The questions answered by the DifferenceItemizer
range from simple to complex. Examples of the former
include counts of how many existing function bodies
were altered, how many new functions were inserted,
how many function signatures changed, and how many
function calls, assignment statements, conditional
statements, loop statements and others statements were
added, removed and modified. Examples of more
complex questions include how many if conditions were
altered so as to add a use of a variable that was already in
scope and how many of these changes occurred for each
kind of scope (function parameter, local variable, global
variable). Notice that a textual difference does not
provide enough information to answer this last question,
which requires access to the semantic information
contained in the ASG. Dex currently collects 398
statistics, and it is not difficult to modify it to collect
different ones if needed. Further details about itemization
of differences and a complete list of the statistics
currently gathered can be found in [21].
7. Case studies
To evaluate the accuracy, performance, and usefulness
of Dex, we used it to analyze bug fixes from two large
open-source software development projects, the Apache
HTTP server and the GCC compiler suite. For these case
studies, we retrieved all the pertinent changes from the
projects’ mailing lists and CVS repositories, and then
wrote scripts to automatically feed these to Dex. The
Apache HTTP Server [1] is an open-source server
developed for use with operating systems such as UNIX
and Windows NT. For this study we selected seven
months of changes made to version 2.0, spanning April
2002 through November 2002. Only those patches that
included the (case insensitive) terms "bug", "fix", "fixed",
or "fixes" were considered. We examined the logs for
these patches by hand to remove those that were clearly
not bug fixes. The resulting set contains 112 patches
affecting 141 source files. GCC (Gnu Compiler
Collection) [10] is an open-source suite of compilers for
UNIX-compatible operating systems.

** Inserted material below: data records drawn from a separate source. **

(** A step on one object of the history [h ++ d]. *)
Lemma merge_object_owned p d objects o last_backfill crt rb (m : missing) (s : St) m' s' :
  history (p ++ d) -> merge_object_divergent_entries objects o (filter (fun e => le_soid e = o) d) last_backfill crt rb m s = Ret (m', s') ->
  rm_ok m -> owned (p ++ d) m -> rm_ok m' /\ owned (p ++ d) m'.
Proof.
  intros Hh E Hr Ho. unfold merge_object_divergent_entries in E. revert E. case_bool; [by intros [= <- _]|]. intros E. rinv E.
  rewrite (strip_group p d Hh) in E. cbn [rbind] in E. destruct (hist o d) as [|front rest] eqn:Ed; [by injection E as <- _|].
  assert (cur (hist o p) = before front) as Eb.
  { apply (h_chained _ Hh o (hist o p) front rest). by rewrite writes_app, Ed. }
  assert (forall i, le_prior_version front = mi_need i -> (ev_eqb (le_prior_version front) ev0 || is_clone front) = false ->
    rm_ok (set_item m o (ms_missing m !! o) i) /\ owned (p ++ d) (set_item m o (ms_missing m !! o) i)) as Hset.
  { intros i Ei Ec. unfold before, cur, after in Eb. rewrite Ec in Eb. destruct (last (hist o p)) as [e|] eqn:El; [|done].
    apply last_Some_elem_of, elem_hist in El as (Es & _ & El). apply (set_item_owned _ _ _ _ e); try done; [apply elem_of_app; by left|].
    destruct (is_delete e); simplify_eq. congruence. }
  cbn zeta in E. destruct (objects !! o) as [x|]; [destruct (ev_leb _ _)|].
  - rinv E. rinv E. injection E as <- _. by apply revise_have_owned.
  - revert E. unfold revise_need, missing_add. destruct (ms_missing m !! o) as [i|] eqn:Em; repeat case_bool; intros [= <- _]; try done; try (by apply rm_item_owned); by apply Hset.
  - revert E. unfold revise_need, missing_add. destruct (ms_missing m !! o) as [i|] eqn:Em; repeat case_bool; intros [= <- _]; try done; try (by apply rm_item_owned); by apply Hset.
Qed.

For this study, we
chose to examine the changes made to the GCC C-
compiler between releases 3.2 and 3.2.1. According
GCC’s change log, most of these changes were bug fixes.

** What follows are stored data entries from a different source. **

(* ===== verification/Paxos.v ===== *)
(** * The monitors' Paxos (src/src/mon/Paxos.cc, Paxos.h,
    src/src/messages/MMonPaxos.h)

    One monitor: its memory, its store and every handler of [Paxos], as
    functions that change the monitor and collect the messages it sends.  A
    failed [ceph_assert] is [Fault].  The services that propose transactions
    are not part of this component: what their operations do to their keys is
    a parameter.

    Time is an argument ([ceph_clock_now()] at the call), and so is the answer
    of [refresh_from_paxos], which asks for a bootstrap when a service needs
    one.  Timer events are flags that say whether one is set.  Completions of
    the services are not modelled, except the one that ends a trim. *)

From stdpp Require Import gmap sorting.
From S2P Require Import Prelude.
Open Scope Z_scope.

Inductive state :=
  | STATE_RECOVERING
  | STATE_ACTIVE
  | STATE_UPDATING
  | STATE_UPDATING_PREVIOUS
  | STATE_WRITING
  | STATE_WRITING_PREVIOUS
  | STATE_REFRESH
  | STATE_SHUTDOWN.

#[export] Instance state_eq_dec : EqDecision state.
Proof. solve_decision. Defined.

Inductive paxos_op := OP_COLLECT | OP_LAST | OP_BEGIN | OP_ACCEPT | OP_COMMIT | OP_LEASE | OP_LEASE_ACK.

#[export] Instance paxos_op_eq_dec : EqDecision paxos_op.
Proof. solve_decision. Defined.

(** [Monitor::state].  A monitor that synchronizes its store is not modelled. *)
Inductive role := Leader | Peon | Probing | Electing.

#[export] Instance role_eq_dec : EqDecision role.
Proof. solve_decision. Defined.

Definition in_quorum (r : role) : bool := match r with Leader | Peon => true | _ => false end.

(** What [pending_finishers] holds: the completion of a trim or one of a
    service. *)
Inductive finisher := C_Trimmed | C_Service.

#[export] Instance finisher_eq_dec : EqDecision finisher.
Proof. solve_decision. Defined.

(** Options of the configuration. *)
Record config := Config {
  paxos_min : Z;
  paxos_trim_min : Z;
  paxos_trim_max : Z;
  mon_lease : Z;
}.

Fixpoint drop_while {A} (P : A -> bool) (l : list A) : list A :=
  match l with
  | [] => []
  | a :: l => if P a then drop_while P l else a :: l
  end.

Fixpoint take_while {A} (P : A -> bool) (l : list A) : list A :=
  match l with
  | [] => []
  | a :: l => if P a then a :: take_while P l else []
  end.

Section paxos.
Context {Op Svc : Type} (run_op : Op -> Svc -> Svc).

(** ** Transactions and the store *)

(** The operations of a proposed transaction: those [trim] and [begin] put
    there, and those of the services. *)
Inductive vop :=
  | PutFirstCommitted (v : Z)
  | EraseVersion (v : Z)
  | ServiceOp (o : Op).

Notation tx := (list vop).

(** A [bufferlist] that is empty or holds an encoded transaction. *)
Notation bufferlist := (option tx).

Record MonitorDBStore := MkStore {
  d_last_pn : Z;
  d_accepted_pn : Z;
  d_last_committed : Z;
  d_first_committed : Z;
  d_pending_v : Z;
  d_pending_pn : Z;
  d_versions : gmap Z bufferlist; (** the values, by version *)
  d_service : Svc; (** the keys of the services *)
}.

Definition set_d_last_pn (v : Z) (r : MonitorDBStore) : MonitorDBStore := MkStore v (d_accepted_pn r)
  (d_last_committed r) (d_first_committed r) (d_pending_v r) (d_pending_pn r) (d_versions r) (d_service r).
Definition set_d_accepted_pn (v : Z) (r : MonitorDBStore) : MonitorDBStore := MkStore (d_last_pn r) v
  (d_last_committed r) (d_first_committed r) (d_pending_v r) (d_pending_pn r) (d_versions r) (d_service r).
Definition set_d_last_committed (v : Z) (r : MonitorDBStore) : MonitorDBStore := MkStore (d_last_pn r) (d_accepted_pn
  r) v (d_first_committed r) (d_pending_v r) (d_pending_pn r) (d_versions r) (d_service r).
Definition set_d_first_committed (v : Z) (r : MonitorDBStore) : MonitorDBStore := MkStore (d_last_pn r) (d_accepted_pn
  r) (d_last_committed r) v (d_pending_v r) (d_pending_pn r) (d_versions r) (d_service r).
Definition set_d_pending_v (v : Z) (r : MonitorDBStore) : MonitorDBStore := MkStore (d_last_pn r) (d_accepted_pn r)
  (d_last_committed r) (d_first_committed r) v (d_pending_pn r) (d_versions r) (d_service r).
Definition set_d_pending_pn (v : Z) (r : MonitorDBStore) : MonitorDBStore := MkStore (d_last_pn r) (d_accepted_pn r)
  (d_last_committed r) (d_first_committed r) (d_pending_v r) v (d_versions r) (d_service r).
Definition set_d_versions (v : gmap Z bufferlist) (r : MonitorDBStore) : MonitorDBStore := MkStore (d_last_pn r)
  (d_accepted_pn r) (d_last_committed r) (d_first_committed r) (d_pending_v r) (d_pending_pn r) v (d_service r).
Definition set_d_service (v : Svc) (r : MonitorDBStore) : MonitorDBStore := MkStore (d_last_pn r) (d_accepted_pn r)
  (d_last_committed r) (d_first_committed r) (d_pending_v r) (d_pending_pn r) (d_versions r) v.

Those that were not were ignored, leaving 71 patches,
which affected 95 source files.
7.1. Accuracy
Because Dex employs a heuristic differencing
algorithm, its output is unlikely to be perfectly accurate.
To evaluate the accuracy of Dex’s output, we selected at
random 34 patches from the 71 for GCC and 39 patches
from the 112 for Apache, and we checked Dex’s output
for these patches manually. 5
We found that Dex
produced output with some incorrect counts for 3 Apache
patches and 6 GCC patches. There was exactly one
incorrect count for each of the 3 Apache patches. For the
6 GCC patches, the number of incorrect counts ranged
from 2 to 7, with an average of 3.5. Of the 398 counts
gathered by Dex, 378 were always correct, 14 were
incorrect in 1.4% of all patches, 3 were incorrect in 2.7%
of the patches, 2 were incorrect in 4.1% of the patches,
and one was incorrect in 5.5% of the patches. The
average amount by which Dex was incorrect was 1.1.
7.2. Performance
In this study, Dex was run under the Windows 2000
Server operating system on a 1.8 GHz Pentium IV Xeon
processor with 1 GB of RAM. Figure 5 shows the
running time of the differencing algorithm, which
dominates Dex’s overall running time, on the Apache and
GCC files, as a function of the total number of nodes in
the two ASGs that are compared. With the Apache files,
the running time grows almost linearly until the total
number of nodes reaches about 40,000. With the GCC
files, the running time grows almost linearly until the
total number of nodes reaches about 100,000. For both
projects the running time of the differencing algorithm
spikes for some of the largest ASGs; we are unsure of the
cause of this phenomenon. For the Apache files, both the
mean and median numbers of nodes per pair of files are
about 30,000, and the corresponding running times are
about 60 seconds. The GCC files give rise to much larger
graphs: the mean number of nodes is about 75,000, and
the median is about 64,000. Consequently, average
running time of the differencing algorithm for the GCC
files is about 5 minutes. Note that 67% of the GCC
ASGs contain over 50,000 nodes, in comparison to only
13% of the Apache ASGs. We note that the performance
Dex’s differencing algorithm can probably be improved
substantially with tuning.
5
This process took several person days.
Proceedings of the 20th IEEE International Conference on Software Maintenance (ICSM’04)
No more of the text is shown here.